• _TASK INSTRUCTIONS_: Each line in the records below, from the one that contains "some number [j]" to the one that contains "j <= Z.to_nat maxRetries", should be reproduced exactly, the first and last included.

• _INFORMATION SHOWN_:
(** The shape of every run of the loop: [j] failed calls, each with its
    warning and its sleep, and one last call whose outcome is the result;
    the last call fails only when the retries are used up. *)
Lemma loop_run (n : nat) :
  forall (attempt : nat) (s : St) (k : Clock),
    n = Z.to_nat (maxRetries - Z.of_nat attempt) ->
    exists j : nat,
      j <= n
      /\ loop operation maxRetries baseDelay attempt s k =
         (fst (operation (state_before operation j s)),
          snd (operation (state_before operation j s)),
          {| random := random k;
             drawn := drawn k + j;
             timeline :=
               timeline k
               ++ retries maxRetries baseDelay (random k) (drawn k) attempt j
               ++ [Invoked] |})
      /\ (forall i, i < j ->
            exists e, fst (operation (state_before operation i s)) = Err e)
      /\ (forall e, fst (operation (state_before operation j s)) = Err e ->
            j = n).
Proof.
  induction n as [|n IH]; intros attempt s k Hn; rewrite loop_step.
  - exists 0. change (state_before operation 0 s) with s.
    split; [lia |]. split; [| split; [intros i Hi; lia | reflexivity]].
    destruct (operation s) as [[v | e] s']; cbn [fst snd retries app].
    + unfold record. now rewrite Nat.add_0_r.
    + replace (Z.geb (Z.of_nat attempt) maxRetries) with true
        by (symmetry; rewrite Z.geb_leb; apply Z.leb_le; lia).
      unfold record. now rewrite Nat.add_0_r.
  - destruct (operation s) as [[v | e] s'] eqn:He.
    + exists 0. change (state_before operation 0 s) with s. rewrite He.
      split; [lia |]. split; [| split; [intros i Hi; lia | discriminate]].
      cbn [fst snd retries app]. unfold record. now rewrite Nat.add_0_r.
    + replace (Z.geb (Z.of_nat attempt) maxRetries) with false
        by (symmetry; rewrite Z.geb_leb; apply Z.leb_gt; lia).
      destruct (IH (S attempt) s'
                  (wait maxRetries baseDelay attempt (record Invoked k)))
        as (j & Hj & Hrun & Hbefore & Hlast); [lia |].
      assert (Hs : forall i, state_before operation (S i) s
                             = state_before operation i s').
      { intros i. unfold state_before. now rewrite Nat.iter_succ_r, He. }
      exists (S j). rewrite !Hs. split; [lia |]. split; [| split].
      * rewrite Hrun. unfold wait, Math_random, record.
        cbn [random drawn timeline retries].
        f_equal. f_equal; [lia |]. rewrite <- !app_assoc. reflexivity.
      * intros [|i] Hi.
        -- exists e. change (state_before operation 0 s) with s. now rewrite He.
        -- rewrite Hs. apply Hbefore. lia.
      * intros e' He'. f_equal. now apply (Hlast e').
Qed.

End AnyOperation.

Lemma total_app (l1 l2 : list Q) :
  (total (l1 ++ l2) == total l1 + total l2)%Q.
Proof.
  unfold total. induction l1 as [|d l1 IH]; cbn [app fold_right].
  - ring.
  - rewrite IH. ring.
Qed.

Lemma pow2_succ (n : nat) :
  (inject_Z (2 ^ Z.of_nat (S n)) == 2 * inject_Z (2 ^ Z.of_nat n))%Q.
Proof.
  rewrite Nat2Z.inj_succ, Z.pow_succ_r by lia.
  now rewrite inject_Z_mult.
Qed.

Lemma pow2_positive (n : nat) : (0 < inject_Z (2 ^ Z.of_nat n))%Q.
Proof.
  change 0%Q with (inject_Z 0). rewrite <- Zlt_Qlt.
  apply Z.pow_pos_nonneg; lia.
Qed.

(** The delays of [n] retries from the attempt [a] on are finite, and add
    up to at most 1.3 times the geometric sum of their bases, with the
    room of the roundings. *)
Lemma total_retries (maxRetries : Z) (baseDelay : Q) (rand : nat -> Q)
    (limit : nat) :
  DoubleSpec.representable baseDelay ->
  limit < 1024 ->
  (2 ^ (-1020) <= baseDelay)%Q ->
  (baseDelay * inject_Z (2 ^ Z.of_nat limit) <= 2 ^ 1023)%Q ->
  (forall i, (0 <= rand i)%Q /\ (rand i < 1)%Q) ->
  forall n drawn a,
    a + n <= limit ->
    exists delays : list Q,
      sleeps (retries maxRetries baseDelay rand drawn a n) = finite delays
      /\ (0 <= total delays
          /\ total delays
             <= baseDelay * inject_Z (2 ^ Z.of_nat a)
                * (inject_Z (2 ^ Z.of_nat n) - 1)
                * ((13 # 10) * (1 + 2 ^ (-52))))%Q.
Proof.
  intros Hrep Hlimit Hlow Hhigh Hr.
  assert (Hb : (0 < baseDelay)%Q).
  { eapply Qlt_le_trans; [| exact Hlow]. reflexivity. }
  induction n as [|n IH]; intros drawn a Han.
  - exists []. split; [reflexivity |].
    cbn [total fold_right]. change (inject_Z (2 ^ Z.of_nat 0)) with 1%Q.
    split; [apply Qle_refl |]. apply Qle_lteq. right. ring.
  - cbn [retries sleeps].
    destruct (IH (S drawn) (S a)) as (rest & -> & IH0 & IH1); [lia |].
    pose proof (pow2_positive a) as Ha. pose proof (pow2_positive n) as Hn.
    assert (Ha1 : (1 <= inject_Z (2 ^ Z.of_nat a))%Q).
    { change 1%Q with (inject_Z 1). rewrite <- Zle_Qle.
      change 1%Z with (2 ^ 0)%Z. apply Z.pow_le_mono_r; lia. }
    assert (Hal : (inject_Z (2 ^ Z.of_nat a)
                   <= inject_Z (2 ^ Z.of_nat limit))%Q).
    { rewrite <- Zle_Qle. apply Z.pow_le_mono_r; lia. }
    destruct (Hr drawn) as [Hr0 Hr1].
    destruct (@DelayFacts.delay_in_closed_window baseDelay a (rand drawn))
      as (q & Hq & Hq0 & Hq1); try assumption.
    + lia.
    + eapply Qle_trans; [exact Hlow |].
      set (pa := inject_Z (2 ^ Z.of_nat a)) in *. nra.
    + eapply Qle_trans; [| exact Hhigh].
      set (pa := inject_Z (2 ^ Z.of_nat a)) in *.
      set (pl := inject_Z (2 ^ Z.of_nat limit)) in *. nra.
    + rewrite Hq. exists (q :: rest). split; [reflexivity |].
      cbn [total fold_right]. fold (total rest).
      rewrite pow2_succ in IH1. rewrite pow2_succ.
      set (pa := inject_Z (2 ^ Z.of_nat a)) in *.
      set (pn := inject_Z (2 ^ Z.of_nat n)) in *.
      set (c := ((13 # 10) * (1 + 2 ^ (-52)))%Q) in *.
      assert (Hq1' : (q <= baseDelay * pa * c)%Q).
      { eapply Qle_trans; [exact Hq1 |]. apply Qle_lteq. right.
        unfold c. ring. }
      assert (HI : (total rest
                    <= 2 * (baseDelay * pa * pn * c)
                       - 2 * (baseDelay * pa * c))%Q).
      { eapply Qle_trans; [exact IH1 |]. apply Qle_lteq. right. ring. }
      assert (Hgoal : (baseDelay * pa * (2 * pn - 1) * c
                       == 2 * (baseDelay * pa * pn * c) - baseDelay * pa * c)%Q)
        by ring.
      rewrite Hgoal. clear Hgoal IH1 Hq1.
      assert (He : (0 <= baseDelay * pa)%Q) by nra.
      set (E := (baseDelay * pa * c)%Q) in *.
      set (F := (baseDelay * pa * pn * c)%Q) in *.
      set (t := total rest) in *.
      split; lra.
Qed.

(** With the parameters of the module the roundings take no room: the
    delays of [n] retries from the attempt [a] on, none after the third,
    add up to at most 1300 times the geometric sum. *)
Lemma total_retries_module (maxRetries : Z) (rand : nat -> Q) :
  (forall i, (0 <= rand i)%Q /\ (rand i < 1)%Q) ->
  forall n drawn a,
    a + n <= 3 ->
    exists delays : list Q,
      sleeps (retries maxRetries 1000 rand drawn a n) = finite delays
      /\ (total delays
          <= 1300 * inject_Z (2 ^ Z.of_nat a)
             * (inject_Z (2 ^ Z.of_nat n) - 1))%Q.
Proof.
  intros Hr.
  induction n as [|n IH]; intros drawn a Han.
  - exists []. split; [reflexivity |].
    cbn [total fold_right]. change (inject_Z (2 ^ Z.of_nat 0)) with 1%Q.
    apply Qle_lteq. right. ring.
  - cbn [retries sleeps].
    destruct (IH (S drawn) (S a)) as (rest & -> & IH1); [lia |].
    destruct (Hr drawn) as [Hr0 Hr1].
    destruct (DelayFacts.delay_of_module a (rand drawn) ltac:(lia) Hr0
                (Qlt_le_weak _ _ Hr1)) as (q & -> & _ & Hq).
    exists (q :: rest). split; [reflexivity |].
    cbn [total fold_right]. fold (total rest).
    rewrite pow2_succ in IH1. rewrite pow2_succ.
    pose proof (pow2_positive a) as Ha. pose proof (pow2_positive n) as Hn.
    set (pa := inject_Z (2 ^ Z.of_nat a)) in *.
    set (pn := inject_Z (2 ^ Z.of_nat n)) in *.
    assert (HI : (total rest <= 2 * (1300 * pa * pn) - 2 * (1300 * pa))%Q).
    { eapply Qle_trans; [exact IH1 |]. apply Qle_lteq. right. ring. }
    assert (Hgoal : (1300 * pa * (2 * pn - 1)
                     == 2 * (1300 * pa * pn) - 1300 * pa)%Q) by ring.
    rewrite Hgoal. clear Hgoal IH1.
    set (F := (1300 * pa * pn)%Q) in *.
    set (t := total rest) in *.
    lra.
Qed.

(** X1. Every run of [withExponentialBackoff], whatever the operation does:
    some number [j] of failed calls, at most [maxRetries] (none when that
    is negative), each followed by a warning and a sleep, then one last
    call and nothing after it. The result is the outcome of that last
    call; it is a failure only when [j] has reached the limit. So the
    operation is called [j + 1] times, [j] delays are slept and [j] random
    numbers drawn. *)
Theorem withExponentialBackoff_run {St T : Type}
    (operation : St -> Result T * St) (maxRetries : Z) (baseDelay : Q)
    (s : St) (k : Clock) :
  exists (j : nat) (events : list TimerEvent),
    j <= Z.to_nat maxRetries
    /\ withExponentialBackoff operation maxRetries baseDelay s k =
       (fst (operation (state_before operation j s)),
        snd (operation (state_before operation j s)),
        {| random := random k;
           drawn := drawn k + j;
           timeline := timeline k ++ events |})
    /\ events =
       retries maxRetries baseDelay (random k) (drawn k) 0 j ++ [Invoked]
    /\ invocations events = j + 1
    /\ List.length (sleeps events) = j
    /\ (forall i, i < j ->
          exists e, fst (operation (state_before operation i s)) = Err e)
    /\ (forall e, fst (operation (state_before operation j s)) = Err e ->
          j = Z.to_nat maxRetries).
Proof.
  destruct (@loop_run St T operation maxRetries baseDelay
              (Z.to_nat maxRetries) 0 s k) as (j & Hj & Hrun & Hbefore & Hlast).
  { f_equal. lia. }
  exists j, (retries maxRetries baseDelay (random k) (drawn k) 0 j ++ [Invoked]).
  repeat split; try assumption.
  - rewrite invocations_app, invocations_retries. reflexivity.
  - rewrite sleeps_app, length_app, sleeps_retries_length. cbn. lia.
Qed.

• _RESULT OF THIS EXERCISE_:
    some number [j] of failed calls, at most [maxRetries] (none when that
    is negative), each followed by a warning and a sleep, then one last
    call and nothing after it. The result is the outcome of that last
    call; it is a failure only when [j] has reached the limit. So the
    operation is called [j + 1] times, [j] delays are slept and [j] random
    numbers drawn. *)
Theorem withExponentialBackoff_run {St T : Type}
    (operation : St -> Result T * St) (maxRetries : Z) (baseDelay : Q)
    (s : St) (k : Clock) :
  exists (j : nat) (events : list TimerEvent),
    j <= Z.to_nat maxRetries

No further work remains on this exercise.